(* ===== verification/Process.v ===== *)
(** * The life of the process: [cmd/recomma/app.go] and [cmd/recomma/main.go]

    The server comes up first, the program waits for its vault to be unsealed and
    then starts everything else; from then on its tickers go.  How the vault begins
    is in [Startup], how the venues are set up in [Venues], how the program stops in
    [Shutdown]. *)

From S2P Require Import Prelude GoFloat GoString OrderId Domain Store Tables Stream Storage RateLimit FillTracker.
From S2P Require Import Store ScalerStorage Polling Engine Producer Workers Config Log Origin Vault Refresh Socket Venues Shutdown Api.
From S2P Require Import VaultStore Server WebAuthn Startup WebUi Debugmode.
Import GoFloat GoString Domain Store Tables.

Module Process.

(** [NewApp]: the least level of the events of the system that are streamed. *)
Definition systemLevel (SystemStreamMinLevel : string) : Stream.SystemEventLevel :=
  let level := ToLower SystemStreamMinLevel in
  if String.eqb level "debug" then Stream.SystemEventDebug
  else if String.eqb level "info" then Stream.SystemEventInfo
  else if String.eqb level "warn" || String.eqb level "warning" then Stream.SystemEventWarn
  else if String.eqb level "error" then Stream.SystemEventError
  else Stream.SystemEventInfo.

(** ** The server *)

(** Its address once it listens; what waits in [serverErrCh], which holds one error. *)
Record http_server := mkServer {
  hs_Addr : string;
  hs_serverAddr : string;
  hs_serverStarted : bool;
  hs_serverErrCh : option string;
}.

(** The outcome of [net.Listen]; [None] blocks on a channel that is full. *)
Definition StartHTTPServer (listen : result string string) (s : http_server) : option http_server :=
  if hs_serverStarted s then Some s
  else match listen with
       | Err err =>
         match hs_serverErrCh s with
         | Some _ => None
         | None => Some (mkServer (hs_Addr s) (hs_serverAddr s) false (Some err))
         end
       | Ok addr => Some (mkServer (hs_Addr s) addr true (hs_serverErrCh s))
       end.

(** Receives an error, if there is one. *)
Definition CheckHTTPServerError (s : http_server) : option string * http_server :=
  (hs_serverErrCh s, mkServer (hs_Addr s) (hs_serverAddr s) (hs_serverStarted s) None).

Definition HTTPAddr (s : http_server) : string :=
  if hs_serverStarted s && negb (String.eqb (hs_serverAddr s) "") then hs_serverAddr s else hs_Addr s.

(** ** [NewApp] *)

(** The log handlers by number: the one of the error stream and the one of the store. *)
Definition stderr : nat := 0.
Definition stored : nat := 1.
Definition log_handler (core : nat) : Log.tree := Log.Leaf core true (Log.mkHandler [] []).

Definition multiHandler (cfg : Config.AppConfig) : Log.tree :=
  Log.NewMultiHandler ([Some (log_handler stderr)] ++ (if Config.LogToStorage cfg then [Some (log_handler stored)] else [])).
Definition finalHandler (cfg : Config.AppConfig) : Log.tree :=
  match Config.ParseLogGroups (Config.LogGroups cfg) with
  | [] => multiHandler cfg
  | logGroups => Log.NewGroupFilterHandler (multiHandler cfg) logGroups
  end.

(** The least level each of them takes. *)
Definition handler_level (cfg : Config.AppConfig) (core : nat) : Z :=
  if (core =? stderr)%nat then (Config.GetLogHandler cfg).1
  else Config.ParseLevelOrDefault (Config.LogStorageLevel cfg) Log.LevelInfo.

(** What the owner is shown of the rounds. *)
Record shown := mkShown { sh_stream : Stream.SystemStreamController; sh_status : Api.SystemStatusTracker }.

Inductive app_error :=
| StorageInitFailed (e : store_error)
| WebAuthInitFailed (err : string)
| VaultNotLoaded (e : store_error).

Section NewApp.
Context {sqlite : SqliteJSON} {driver : VaultStore.BlobDriver} {json_flags : Codec (gmap string Storage.flag)}.
Context {SessionData : Type}.
(** The library's [webauthn.New] for a relying party and its origins: an error, or none. *)
Variable webauthn_New : string → list string → option string.

Record built := mkBuilt {
  bu_allowedOrigins : list string;
  bu_rpID : string;
  bu_logger : Log.tree;
  bu_shown : shown;
  bu_api : Server.Server (SessionData := SessionData);
  bu_web : string → option WebUi.config_script;
  bu_Server : http_server;
}.

Definition NewApp (debugmode : bool) (now : Z) (cfg : Config.AppConfig) (d : Database) (t : VaultStore.VaultTables)
    : result app_error built :=
  let allowedOrigins := Origin.BuildAllowedOrigins (Config.HTTPListen cfg) (Config.PublicOrigin cfg) in
  let rpID := Origin.DeriveRPID (Config.HTTPListen cfg) (Config.PublicOrigin cfg) in
  let debug := WebUi.SetDebug (Debugmode.Available debugmode) (Config.Debug cfg) in
  match Storage.New now true d with
  | Err e => Err (StorageInitFailed e)
  | Ok store =>
    match webauthn_New rpID allowedOrigins with
    | Some err => Err (WebAuthInitFailed err)
    | None =>
      match Startup.initialVault t with
      | Err e => Err (VaultNotLoaded e)
      | Ok vault =>
        Ok (mkBuilt allowedOrigins rpID (finalHandler cfg)
              (mkShown (Stream.NewSystemStreamController (systemLevel (Config.SystemStreamMinLevel cfg)))
                 Api.NewSystemStatusTracker)
              (Server.mkServer store t (Some vault) None (Some (WebAuthn.NewWebAuthnService 0)) debug
                 (Config.OrderScalerMaxMultiplier cfg) None)
              (WebUi.Handler (Config.HTTPListen cfg) (Config.PublicOrigin cfg) false debug)
              (mkServer (Config.HTTPListen cfg) "" false None))
      end
    end
  end.

End NewApp.

(** ** Waiting for the vault *)

Inductive wait_end := Unsealed | ServerError (err : string) | ContextDone.

(** A [select] takes any case that is ready: an error of the server, the end of the
    context, or the vault, whose waiter was let in at once or by the channel
    [ch] it took. *)
Inductive WaitForVaultUnseal {json} (serverErr : option string) (ctx_done : bool)
    (waits : option nat) (vault : Vault.Controller (json := json)) : wait_end → Prop :=
| wait_server err : serverErr = Some err → WaitForVaultUnseal serverErr ctx_done waits vault (ServerError err)
| wait_done : ctx_done = true → WaitForVaultUnseal serverErr ctx_done waits vault ContextDone
| wait_let_in : waits = None → WaitForVaultUnseal serverErr ctx_done waits vault Unsealed
| wait_channel ch : waits = Some ch → ch ∈ Vault.cc_closed vault →
    WaitForVaultUnseal serverErr ctx_done waits vault Unsealed.

(** [main]: the exit code, unless it goes on to [Start]. *)
Definition exit_after_wait (w : wait_end) : option Z :=
  match w with Unsealed => None | ServerError _ => Some 1 | ContextDone => Some 0 end.

(** ** [Start] *)

Inductive start_error :=
| SecretsUnavailable
| PlanTierInvalid (e : plan_error)
| ClientFailed (err : string)
| VenuesFailed (e : Venues.venue_error).

(** What the tier decides. *)
Record pace := mkPace {
  pc_tier : ThreeCommasPlanTier;
  pc_dealWorkers : Z;
  pc_resyncInterval : Z;
  pc_produceConcurrency : Z;
  pc_limiter : RateLimit.Limiter;
}.

Definition start_pace {json} (now : Z) (vault : Vault.Controller (json := json))
    : result start_error (Vault.Data (json := json) * pace) :=
  match Vault.GetSecrets vault with
  | None => Err SecretsUnavailable
  | Some secrets =>
    let d := Vault.se_Secrets secrets in
    match ParseThreeCommasPlanTierOrDefault (Vault.THREECOMMASPLANTIER d) with
    | Err e => Err (PlanTierInvalid e)
    | Ok (planTier, _) =>
      let cfg := RateLimitConfig_of planTier in
      Ok (d, mkPace planTier (DealWorkers cfg) (ResyncInterval cfg) (ProduceConcurrency cfg)
               (RateLimit.NewLimiter (RateLimit.mkConfig (RequestsPerMinute cfg) 0 (PrioritySlots cfg)) now))
    end
  end.

(** The tracker as [Start] makes it: it waits for statuses, and has the emitter. *)
Definition new_tracker : FillTracker.Service :=
  FillTracker.SetEmitter true (FillTracker.RequireStatusHydration FillTracker.New).

Section Process.
Context {sdk : SDK} {sqlite : SqliteJSON} {R : GoRange} {venue_sdk : Venues.VenueSDK}.
Context {json_status : Codec WsOrder} {json_flags : Codec (gmap string Storage.flag)} {json_deal : Codec TcDeal}.
Context {json_event : Codec TcBotEvent} {json_create : Codec CreateOrderRequest} {json_modify : Codec ModifyOrderRequest}
  {json_cancel : Codec CancelOrderRequestByCloid} {json_payload : Codec ScalerStorage.scaledOrderPayload}.
Context {Bot : Type} {json_bot : Codec Bot} (bot_id bot_updated : Bot → Z) (created : TcDeal → Z).
Context {tracker : Venues.VenueTracker FillTracker.Service} {statuses : Refresh.StatusStore Storage.Storage}.

(** What runs when [Start] returns. *)
Record running := mkRunning {
  rn_pace : pace;
  rn_app : Venues.App;
  rn_tracker : FillTracker.Service;
  rn_prices : Venues.priceSourceMultiplexer (list Socket.Client) (nat * Z);
}.

(** [Start] up to the workers, from registries and queues that are empty; [client] is
    the error of making the client of 3Commas, if there is one, and the outcome of the
    refresh of statuses is left open by [initialized]. *)
Inductive Start (cfg : Config.AppConfig) (fuel : nat) (clock : Z → Z) (now : Z) (client : option string) (subscribes : bool)
    (vault : Vault.Controller (json := Storage.flag)) (a : Venues.App) : result start_error running → Prop :=
| start_refused e :
    start_pace now vault = Err e → Start cfg fuel clock now client subscribes vault a (Err e)
| start_no_client d p err :
    start_pace now vault = Ok (d, p) → client = Some err →
    Start cfg fuel clock now client subscribes vault a (Err (ClientFailed err))
| start_no_venues d p e a' t' :
    start_pace now vault = Ok (d, p) → client = None →
    Venues.initialized bot_id fuel clock now (Config.HyperliquidIOCInitialOffsetBps cfg)
      (Config.OrderScalerMaxMultiplier cfg) subscribes d a new_tracker (Some e) a' t' None →
    Start cfg fuel clock now client subscribes vault a (Err (VenuesFailed e))
| start_up d p a' t' prices :
    start_pace now vault = Ok (d, p) → client = None →
    Venues.initialized bot_id fuel clock now (Config.HyperliquidIOCInitialOffsetBps cfg)
      (Config.OrderScalerMaxMultiplier cfg) subscribes d a new_tracker None a' t' (Some prices) →
    Start cfg fuel clock now client subscribes vault a (Ok (mkRunning p a' t' prices)).

(** The workers it starts, on its two queues. *)
Definition start_workers {QD QO : Type} {deal_queue : Workers.WorkQueue QD Engine.WorkKey} {order_queue : Workers.WorkQueue QO OrderWork}
    (cfg : Config.AppConfig) (p : pace) (deals : QD) (orders : QO) : Shutdown.system :=
  Shutdown.start_system (pc_dealWorkers p) (Config.OrderWorkers cfg) deals orders.

(** ** Rounds *)

Definition report (now : Z) (err : option string) (w : shown) : shown :=
  match err with
  | Some msg =>
    mkShown (Stream.SystemPublish now (Stream.mkSystemEvent Stream.SystemEventError now "3commas" msg ∅) (sh_stream w))
      (Api.SetThreeCommasError msg (sh_status w))
  | None => mkShown (sh_stream w) (Api.ClearThreeCommasError now (sh_status w))
  end.

(** The parts of the program that the tickers work on. *)
Record world := mkWorld {
  wo_store : Storage.Storage;
  wo_deals : list Engine.WorkKey;
  wo_tracker : FillTracker.world;
  wo_shown : shown;
}.

(** The answers of a round: the limiter, the bots and their deals; the texts of its errors. *)
Record answers := mkAnswers {
  an_reserved : bool;
  an_bots : option (list Bot);
  an_deals : Z → Z → option (list TcDeal);
  an_text : Producer.produce_error → string;
}.

Inductive ProduceActiveDealsOnce (p : pace) (now : Z) (an : answers) (w : world) : world → Prop :=
| produced err s q :
    Producer.ProduceActiveDeals bot_id bot_updated created (an_deals an) (pc_produceConcurrency p) true
      (an_reserved an) (an_bots an) now (wo_store w) (wo_deals w) err s q →
    ProduceActiveDealsOnce p now an w
      (mkWorld s q (wo_tracker w) (report now (an_text an <$> err) (wo_shown w))).

Definition hour : Z := 3600 * second.

(** How the queue answers the orders of the tracker. *)
Variable emit : nat → OrderWork → option emit_error.

Definition reconcile (now : Z) (w : world) : world :=
  mkWorld (wo_store w) (wo_deals w)
    (FillTracker.ReconcileTakeProfits (store := Polling.tracker_store (wo_store w)) emit true now (wo_tracker w)) (wo_shown w).
Definition cleanup (now : Z) (w : world) : world :=
  mkWorld (wo_store w) (wo_deals w)
    (FillTracker.mkWorld (FillTracker.CleanupStaleDeals hour now (FillTracker.wd_svc (wo_tracker w))).2
       (FillTracker.wd_log (wo_tracker w))) (wo_shown w).

(** A tick of [startPeriodicTasks] before the context ends, and the first round. *)
Inductive tick (p : pace) (now : Z) : world → world → Prop :=
| resync an w w' : ProduceActiveDealsOnce p now an w w' → tick p now w (reconcile now w')
| clean w : tick p now w (cleanup now w).

End Process.

End Process.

*TRY IT*: Above are the records; from them, give again exactly the lines from the one containing "The server comes" through the one containing "From S2P Require Import VaultStore", both included.

*SOLUTION*:
    The server comes up first, the program waits for its vault to be unsealed and
    then starts everything else; from then on its tickers go.  How the vault begins
    is in [Startup], how the venues are set up in [Venues], how the program stops in
    [Shutdown]. *)

From S2P Require Import Prelude GoFloat GoString OrderId Domain Store Tables Stream Storage RateLimit FillTracker.
From S2P Require Import Store ScalerStorage Polling Engine Producer Workers Config Log Origin Vault Refresh Socket Venues Shutdown Api.
From S2P Require Import VaultStore Server WebAuthn Startup WebUi Debugmode.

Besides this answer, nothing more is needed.